### GIVEN ENTRIES
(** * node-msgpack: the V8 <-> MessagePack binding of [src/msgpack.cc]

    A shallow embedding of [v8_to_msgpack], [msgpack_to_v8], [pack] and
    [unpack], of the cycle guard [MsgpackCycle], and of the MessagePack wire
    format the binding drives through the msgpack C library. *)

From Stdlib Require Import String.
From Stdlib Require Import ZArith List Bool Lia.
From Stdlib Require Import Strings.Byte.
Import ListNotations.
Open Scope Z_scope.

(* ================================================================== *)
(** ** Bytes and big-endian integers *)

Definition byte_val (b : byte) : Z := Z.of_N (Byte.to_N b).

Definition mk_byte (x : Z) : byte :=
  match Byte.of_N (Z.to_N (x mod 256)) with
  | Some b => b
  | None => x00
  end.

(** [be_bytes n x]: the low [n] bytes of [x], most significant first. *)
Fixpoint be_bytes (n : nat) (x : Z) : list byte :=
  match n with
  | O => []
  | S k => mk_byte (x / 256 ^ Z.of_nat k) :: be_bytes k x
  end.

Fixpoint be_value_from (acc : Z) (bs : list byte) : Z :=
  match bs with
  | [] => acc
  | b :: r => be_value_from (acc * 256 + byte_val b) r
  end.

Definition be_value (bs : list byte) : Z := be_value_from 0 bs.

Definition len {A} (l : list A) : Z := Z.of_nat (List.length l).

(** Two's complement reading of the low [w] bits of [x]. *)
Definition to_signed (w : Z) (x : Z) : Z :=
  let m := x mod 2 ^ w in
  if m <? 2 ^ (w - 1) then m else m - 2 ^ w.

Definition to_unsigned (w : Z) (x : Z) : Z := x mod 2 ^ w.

--

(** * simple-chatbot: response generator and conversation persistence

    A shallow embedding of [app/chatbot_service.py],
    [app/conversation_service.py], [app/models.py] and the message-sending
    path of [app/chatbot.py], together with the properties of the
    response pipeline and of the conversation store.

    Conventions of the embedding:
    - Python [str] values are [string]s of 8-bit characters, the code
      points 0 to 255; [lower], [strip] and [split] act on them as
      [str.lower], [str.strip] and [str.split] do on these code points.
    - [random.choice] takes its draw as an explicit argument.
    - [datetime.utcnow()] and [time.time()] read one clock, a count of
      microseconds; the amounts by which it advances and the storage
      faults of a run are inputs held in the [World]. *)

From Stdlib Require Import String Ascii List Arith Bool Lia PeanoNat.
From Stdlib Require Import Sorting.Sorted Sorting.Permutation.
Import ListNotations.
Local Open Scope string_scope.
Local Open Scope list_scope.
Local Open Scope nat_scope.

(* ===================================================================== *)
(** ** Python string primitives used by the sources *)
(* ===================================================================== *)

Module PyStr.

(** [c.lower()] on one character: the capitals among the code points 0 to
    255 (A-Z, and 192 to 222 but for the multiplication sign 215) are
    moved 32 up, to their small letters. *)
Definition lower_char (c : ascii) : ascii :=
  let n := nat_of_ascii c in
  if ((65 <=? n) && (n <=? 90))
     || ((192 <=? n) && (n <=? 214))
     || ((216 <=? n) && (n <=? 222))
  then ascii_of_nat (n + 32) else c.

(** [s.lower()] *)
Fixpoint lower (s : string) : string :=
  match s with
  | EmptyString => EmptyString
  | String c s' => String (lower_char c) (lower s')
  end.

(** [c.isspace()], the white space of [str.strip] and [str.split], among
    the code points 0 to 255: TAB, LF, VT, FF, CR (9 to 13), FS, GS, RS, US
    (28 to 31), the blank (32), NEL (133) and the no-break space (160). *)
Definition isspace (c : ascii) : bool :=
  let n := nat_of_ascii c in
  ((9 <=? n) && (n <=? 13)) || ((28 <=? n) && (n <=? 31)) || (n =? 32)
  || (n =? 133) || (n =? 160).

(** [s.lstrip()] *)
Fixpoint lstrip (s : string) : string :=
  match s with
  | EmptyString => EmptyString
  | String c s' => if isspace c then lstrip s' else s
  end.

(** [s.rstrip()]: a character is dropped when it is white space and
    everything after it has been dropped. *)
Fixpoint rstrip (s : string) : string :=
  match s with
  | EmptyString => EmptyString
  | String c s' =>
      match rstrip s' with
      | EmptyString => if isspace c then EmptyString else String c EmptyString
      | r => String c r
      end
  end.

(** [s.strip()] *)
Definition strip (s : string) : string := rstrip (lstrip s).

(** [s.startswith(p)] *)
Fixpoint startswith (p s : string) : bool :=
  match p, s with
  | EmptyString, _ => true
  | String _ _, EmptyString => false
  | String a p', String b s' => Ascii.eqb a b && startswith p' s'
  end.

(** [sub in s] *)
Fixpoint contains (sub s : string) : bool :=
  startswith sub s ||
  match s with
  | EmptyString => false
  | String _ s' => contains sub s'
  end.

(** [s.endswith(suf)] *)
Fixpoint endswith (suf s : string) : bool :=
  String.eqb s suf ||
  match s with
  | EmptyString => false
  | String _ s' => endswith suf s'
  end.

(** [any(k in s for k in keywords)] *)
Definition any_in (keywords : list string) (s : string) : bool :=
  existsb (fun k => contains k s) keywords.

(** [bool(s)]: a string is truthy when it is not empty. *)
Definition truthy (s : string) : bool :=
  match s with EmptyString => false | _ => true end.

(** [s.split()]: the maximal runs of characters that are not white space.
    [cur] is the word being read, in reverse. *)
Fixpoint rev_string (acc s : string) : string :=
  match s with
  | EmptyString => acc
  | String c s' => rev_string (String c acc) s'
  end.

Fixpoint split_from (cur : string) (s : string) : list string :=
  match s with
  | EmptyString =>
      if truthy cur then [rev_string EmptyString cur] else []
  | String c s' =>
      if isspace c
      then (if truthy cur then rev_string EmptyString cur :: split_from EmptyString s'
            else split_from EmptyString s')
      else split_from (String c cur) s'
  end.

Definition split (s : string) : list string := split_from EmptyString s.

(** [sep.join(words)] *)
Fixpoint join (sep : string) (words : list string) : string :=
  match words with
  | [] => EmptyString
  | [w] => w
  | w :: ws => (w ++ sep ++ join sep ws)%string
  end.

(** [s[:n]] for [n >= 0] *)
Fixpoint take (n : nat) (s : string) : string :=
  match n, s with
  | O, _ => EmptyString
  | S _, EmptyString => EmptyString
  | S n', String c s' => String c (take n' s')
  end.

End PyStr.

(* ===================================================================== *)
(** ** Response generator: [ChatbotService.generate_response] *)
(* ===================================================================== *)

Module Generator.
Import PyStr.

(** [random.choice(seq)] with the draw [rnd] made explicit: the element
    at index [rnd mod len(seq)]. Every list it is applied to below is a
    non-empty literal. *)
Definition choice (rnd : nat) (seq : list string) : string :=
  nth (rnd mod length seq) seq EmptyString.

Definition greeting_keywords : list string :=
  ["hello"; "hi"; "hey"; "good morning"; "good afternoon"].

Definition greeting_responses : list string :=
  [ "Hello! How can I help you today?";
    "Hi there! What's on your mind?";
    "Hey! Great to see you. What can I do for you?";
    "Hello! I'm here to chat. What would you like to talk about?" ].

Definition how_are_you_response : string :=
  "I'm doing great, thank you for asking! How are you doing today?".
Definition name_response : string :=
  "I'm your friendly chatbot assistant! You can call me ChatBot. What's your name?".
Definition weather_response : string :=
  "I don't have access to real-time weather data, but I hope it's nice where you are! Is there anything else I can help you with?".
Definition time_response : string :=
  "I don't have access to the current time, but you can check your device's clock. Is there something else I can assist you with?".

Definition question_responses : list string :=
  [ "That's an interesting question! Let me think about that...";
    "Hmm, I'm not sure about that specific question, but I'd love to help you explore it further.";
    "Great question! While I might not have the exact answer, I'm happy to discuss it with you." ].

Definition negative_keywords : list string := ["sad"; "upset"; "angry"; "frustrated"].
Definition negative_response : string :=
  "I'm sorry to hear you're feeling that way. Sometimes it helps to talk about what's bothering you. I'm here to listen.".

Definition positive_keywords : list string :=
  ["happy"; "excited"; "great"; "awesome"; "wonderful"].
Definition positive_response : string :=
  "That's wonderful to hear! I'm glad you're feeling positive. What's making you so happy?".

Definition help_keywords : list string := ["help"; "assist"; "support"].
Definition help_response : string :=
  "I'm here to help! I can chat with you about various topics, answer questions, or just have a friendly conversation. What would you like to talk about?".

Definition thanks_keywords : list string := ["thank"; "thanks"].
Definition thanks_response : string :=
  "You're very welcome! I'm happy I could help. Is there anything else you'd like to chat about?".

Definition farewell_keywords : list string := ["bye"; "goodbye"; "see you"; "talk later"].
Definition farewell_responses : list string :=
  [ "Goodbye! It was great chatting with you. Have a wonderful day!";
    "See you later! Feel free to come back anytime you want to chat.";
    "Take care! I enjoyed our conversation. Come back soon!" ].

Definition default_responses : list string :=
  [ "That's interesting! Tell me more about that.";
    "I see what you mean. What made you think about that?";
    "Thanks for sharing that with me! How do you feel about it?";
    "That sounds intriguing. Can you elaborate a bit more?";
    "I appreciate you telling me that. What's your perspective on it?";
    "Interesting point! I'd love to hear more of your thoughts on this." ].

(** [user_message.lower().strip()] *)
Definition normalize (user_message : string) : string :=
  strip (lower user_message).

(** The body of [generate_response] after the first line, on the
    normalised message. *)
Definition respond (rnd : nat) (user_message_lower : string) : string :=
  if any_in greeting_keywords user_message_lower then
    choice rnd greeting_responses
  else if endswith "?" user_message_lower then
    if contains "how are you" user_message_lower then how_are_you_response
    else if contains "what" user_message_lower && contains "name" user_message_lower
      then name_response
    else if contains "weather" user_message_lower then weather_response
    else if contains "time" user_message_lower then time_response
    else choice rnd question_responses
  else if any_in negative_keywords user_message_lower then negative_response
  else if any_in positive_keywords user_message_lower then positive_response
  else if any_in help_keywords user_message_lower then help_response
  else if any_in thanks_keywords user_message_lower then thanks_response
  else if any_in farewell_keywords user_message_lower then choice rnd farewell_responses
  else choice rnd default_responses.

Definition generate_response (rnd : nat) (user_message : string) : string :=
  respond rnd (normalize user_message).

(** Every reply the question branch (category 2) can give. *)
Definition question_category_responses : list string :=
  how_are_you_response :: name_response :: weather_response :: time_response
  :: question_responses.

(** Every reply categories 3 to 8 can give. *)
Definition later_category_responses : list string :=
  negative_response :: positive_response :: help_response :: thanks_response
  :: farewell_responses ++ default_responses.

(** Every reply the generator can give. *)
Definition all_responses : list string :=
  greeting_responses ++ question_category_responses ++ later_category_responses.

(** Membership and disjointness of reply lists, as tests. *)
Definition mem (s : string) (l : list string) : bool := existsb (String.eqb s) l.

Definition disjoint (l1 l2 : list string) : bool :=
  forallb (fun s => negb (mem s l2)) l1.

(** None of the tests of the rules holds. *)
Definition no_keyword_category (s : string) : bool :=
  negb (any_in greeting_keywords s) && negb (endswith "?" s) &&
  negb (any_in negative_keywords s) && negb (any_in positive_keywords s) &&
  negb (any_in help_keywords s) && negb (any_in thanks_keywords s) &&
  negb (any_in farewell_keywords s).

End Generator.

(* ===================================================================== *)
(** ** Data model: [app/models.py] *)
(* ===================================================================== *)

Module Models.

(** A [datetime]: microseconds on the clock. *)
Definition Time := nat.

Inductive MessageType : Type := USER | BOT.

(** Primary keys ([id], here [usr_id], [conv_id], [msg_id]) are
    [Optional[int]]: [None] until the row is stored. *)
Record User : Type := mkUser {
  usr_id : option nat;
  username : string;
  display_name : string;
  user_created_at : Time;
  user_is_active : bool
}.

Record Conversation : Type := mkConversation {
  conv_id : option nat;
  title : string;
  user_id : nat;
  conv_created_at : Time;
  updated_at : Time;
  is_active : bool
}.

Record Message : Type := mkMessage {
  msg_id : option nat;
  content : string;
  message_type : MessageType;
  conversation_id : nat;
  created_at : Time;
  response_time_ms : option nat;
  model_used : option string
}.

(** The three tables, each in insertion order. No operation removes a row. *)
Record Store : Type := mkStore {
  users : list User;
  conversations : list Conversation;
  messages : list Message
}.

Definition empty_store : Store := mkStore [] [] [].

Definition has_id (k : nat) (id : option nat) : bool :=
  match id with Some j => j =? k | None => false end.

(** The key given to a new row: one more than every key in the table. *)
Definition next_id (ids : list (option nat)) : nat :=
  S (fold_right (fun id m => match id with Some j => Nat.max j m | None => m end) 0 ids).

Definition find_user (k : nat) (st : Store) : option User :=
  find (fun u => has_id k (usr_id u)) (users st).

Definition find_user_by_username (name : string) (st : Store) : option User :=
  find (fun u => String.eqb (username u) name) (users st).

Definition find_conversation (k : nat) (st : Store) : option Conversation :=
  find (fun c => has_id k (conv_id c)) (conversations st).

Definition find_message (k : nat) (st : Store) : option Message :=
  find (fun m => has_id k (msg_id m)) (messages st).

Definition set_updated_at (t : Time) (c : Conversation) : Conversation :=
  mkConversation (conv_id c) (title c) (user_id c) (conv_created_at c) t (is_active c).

### PROBLEM TO WORK ON
From the data above, output only the lines between the line containing "(** * node-msgpack: the" and the line containing "Z.of_nat (List.length l).", inclusive, exactly as written.

### OUTPUT OF THE TASK
(** * node-msgpack: the V8 <-> MessagePack binding of [src/msgpack.cc]

    A shallow embedding of [v8_to_msgpack], [msgpack_to_v8], [pack] and
    [unpack], of the cycle guard [MsgpackCycle], and of the MessagePack wire
    format the binding drives through the msgpack C library. *)

From Stdlib Require Import String.
From Stdlib Require Import ZArith List Bool Lia.
From Stdlib Require Import Strings.Byte.
Import ListNotations.
Open Scope Z_scope.

(* ================================================================== *)
(** ** Bytes and big-endian integers *)

Definition byte_val (b : byte) : Z := Z.of_N (Byte.to_N b).

Definition mk_byte (x : Z) : byte :=
  match Byte.of_N (Z.to_N (x mod 256)) with
  | Some b => b
  | None => x00
  end.

(** [be_bytes n x]: the low [n] bytes of [x], most significant first. *)
Fixpoint be_bytes (n : nat) (x : Z) : list byte :=
  match n with
  | O => []
  | S k => mk_byte (x / 256 ^ Z.of_nat k) :: be_bytes k x
  end.

Fixpoint be_value_from (acc : Z) (bs : list byte) : Z :=
  match bs with
  | [] => acc
  | b :: r => be_value_from (acc * 256 + byte_val b) r
  end.

Definition be_value (bs : list byte) : Z := be_value_from 0 bs.

Definition len {A} (l : list A) : Z := Z.of_nat (List.length l).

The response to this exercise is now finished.